(The data)

Lemma purge_complete s docIDs w' : let ids := normalizeIDs docIDs in
  bool_decide (verifyPurge s ids w' = ∅) && (length (skipped s) =? 0)%nat = true <-> exists corpus vectors cortex history,
    su_Corpus s = Some corpus /\ su_Vectors s = Some vectors /\ su_Cortex s = Some cortex /\ su_History s = Some history /\
    (forall d, d ∈ docIDs -> trim_space d <> "" -> trim_space d ∉ DocumentIDs corpus (su_BrainID s) w') /\
    HasDocumentVectors vectors ids w' = [] /\ ResidualDocuments cortex ids w' = [] /\ ResidualHistory history ids w' = [].
Proof.
  intros ids. rewrite andb_true_iff, bool_decide_eq_true, verifyPurge_empty, skipped_none. unfold residual_of. split.
  - intros (Hr & (p1 & E1) & (p2 & E2) & (p3 & E3) & (p4 & E4)). exists p1, p2, p3, p4. rewrite E1, E2, E3, E4 in Hr.
    pose proof (Hr "corpus" ltac:(left)) as H1. pose proof (Hr "vectors" ltac:(set_solver)) as H2.
    pose proof (Hr "cortex" ltac:(set_solver)) as H3. pose proof (Hr "history" ltac:(set_solver)) as H4. split_and!; try done.
    intros d Hd Hne Hin. cbn in H1. assert (trim_space d ∈ List.filter (fun x => bool_decide (x ∈ ids)) (DocumentIDs p1 (su_BrainID s) w')) as Hf; [|rewrite H1 in Hf; by apply elem_of_nil in Hf].
    apply elem_of_filterb. split; [done|]. apply bool_decide_eq_true. unfold ids. rewrite elem_of_normalizeIDs. eauto.
  - intros (p1 & p2 & p3 & p4 & -> & -> & -> & -> & H1 & H2 & H3 & H4). split; [|by split_and!; eexists]. intros name Hn.
    destruct (String.eqb name "corpus"); [|by repeat destruct (String.eqb _ _)]. apply filter_none_in. intros d Hd. apply bool_decide_eq_false.
    unfold ids. rewrite elem_of_normalizeIDs. intros (Hne & d' & Hd' & <-). by apply (H1 d').
Qed.

(** C24. A purge is honest, port by port.  The wired ports delete in order, each
    on the world the one before it left, and the first that fails is the error
    returned; nothing asked for and nothing wired are errors.  The receipt says
    complete exactly when the purge succeeded, the corpus, the vector store, the
    cortex and the history are all wired, and in the final world the corpus
    lists no document asked for and none of the other three finds one; the leaks
    it names are what each wired port still finds there, the skipped ones the
    ports that are not wired.  All of it depends on the set of documents asked
    for only. *)
Theorem verified_purge_leaves_nothing s docIDs w :
  (let '(w', (receipt, err)) := Purge s docIDs w in purge_report s docIDs w w' receipt err) /\
  (forall docIDs', (forall x, x <> "" -> (exists d, d ∈ docIDs /\ trim_space d = x) <-> (exists d, d ∈ docIDs' /\ trim_space d = x)) -> Purge s docIDs' w = Purge s docIDs w).
Proof.
  split; [|intros docIDs' Hsame; unfold Purge; by rewrite (normalizeIDs_ext docIDs docIDs' Hsame)].
  destruct (Purge s docIDs w) as [w' [receipt err]] eqn:E. unfold Purge in E.
  destruct (length (normalizeIDs docIDs) =? 0)%nat eqn:En.
  { injection E as <- <- <-. apply Nat.eqb_eq, nil_length_inv in En. split; try done. split; [done|by intros [? _]]. }
  assert (normalizeIDs docIDs <> []) as Hids by (intros Hn; by rewrite Hn in En).
  destruct (delete_all s (normalizeIDs docIDs) w) as [[w1 purged] e] eqn:Ed. apply delete_all_ran in Ed as (v1 & v2 & v3 & f3 & f4 & H1 & H2 & H3 & H4).
  destruct e as [e|].
  { injection E as <- <- <-. split; try done; [|split; [done|by intros [? _]]]. intros _. split; [done|]. exists v1, v2, v3, f3, f4. split_and!; [done..|].
    destruct f3; [done|]. destruct f4; [done|by destruct H4]. }
  destruct f3; [by destruct H4|]. destruct H4 as [H4 Herr]. destruct f4; [done|]. rewrite skipped_all in E.
  set (none := match su_Corpus s, su_Vectors s, su_Cortex s, su_History s with None, None, None, None => true | _, _, _, _ => false end) in *.
  assert (err = match su_Corpus s, su_Vectors s, su_Cortex s, su_History s with None, None, None, None => Some ErrNoSubstrates | _, _, _, _ => None end) as Hnone.
  { revert E. unfold none. by destruct (su_Corpus s), (su_Vectors s), (su_Cortex s), (su_History s); intros [= _ _ <-]. }
  destruct none; injection E as <- <- <-.
  - split; try done; [|split; [done|by intros [? _]]]. intros _. split; [done|]. exists v1, v2, v3, false, false. by split_and!.
  - split; try done.
    + intros _. split; [done|]. exists v1, v2, v3, false, false. by split_and!.
    + cbn [rc_VerifiedComplete]. rewrite purge_complete. naive_solver.
    + intros _ p d Hp. cbn [rc_Leaks]. rewrite leaks_found by set_solver. unfold residual_of. cbn. rewrite Hp. unfold sort_strings.
      by rewrite elem_of_sort_by, elem_of_filterb, bool_decide_eq_true.
    + intros _ p Hp. cbn [rc_Leaks]. rewrite leaks_found by set_solver. unfold residual_of. cbn. by rewrite Hp.
    + intros _ p Hp. cbn [rc_Leaks]. rewrite leaks_found by set_solver. unfold residual_of. cbn. by rewrite Hp.
    + intros _ p Hp. cbn [rc_Leaks]. rewrite leaks_found by set_solver. unfold residual_of. cbn. by rewrite Hp.
    + intros _ name. apply elem_of_skipped.
Qed.
End purge.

(End The data)

* **Task brief**: Begin at the top of the records above and quote each line exactly, ending with the line that contains "ltac:(set_solver)) as H2.".

* **Task answer**:
Lemma purge_complete s docIDs w' : let ids := normalizeIDs docIDs in
  bool_decide (verifyPurge s ids w' = ∅) && (length (skipped s) =? 0)%nat = true <-> exists corpus vectors cortex history,
    su_Corpus s = Some corpus /\ su_Vectors s = Some vectors /\ su_Cortex s = Some cortex /\ su_History s = Some history /\
    (forall d, d ∈ docIDs -> trim_space d <> "" -> trim_space d ∉ DocumentIDs corpus (su_BrainID s) w') /\
    HasDocumentVectors vectors ids w' = [] /\ ResidualDocuments cortex ids w' = [] /\ ResidualHistory history ids w' = [].
Proof.
  intros ids. rewrite andb_true_iff, bool_decide_eq_true, verifyPurge_empty, skipped_none. unfold residual_of. split.
  - intros (Hr & (p1 & E1) & (p2 & E2) & (p3 & E3) & (p4 & E4)). exists p1, p2, p3, p4. rewrite E1, E2, E3, E4 in Hr.
    pose proof (Hr "corpus" ltac:(left)) as H1. pose proof (Hr "vectors" ltac:(set_solver)) as H2.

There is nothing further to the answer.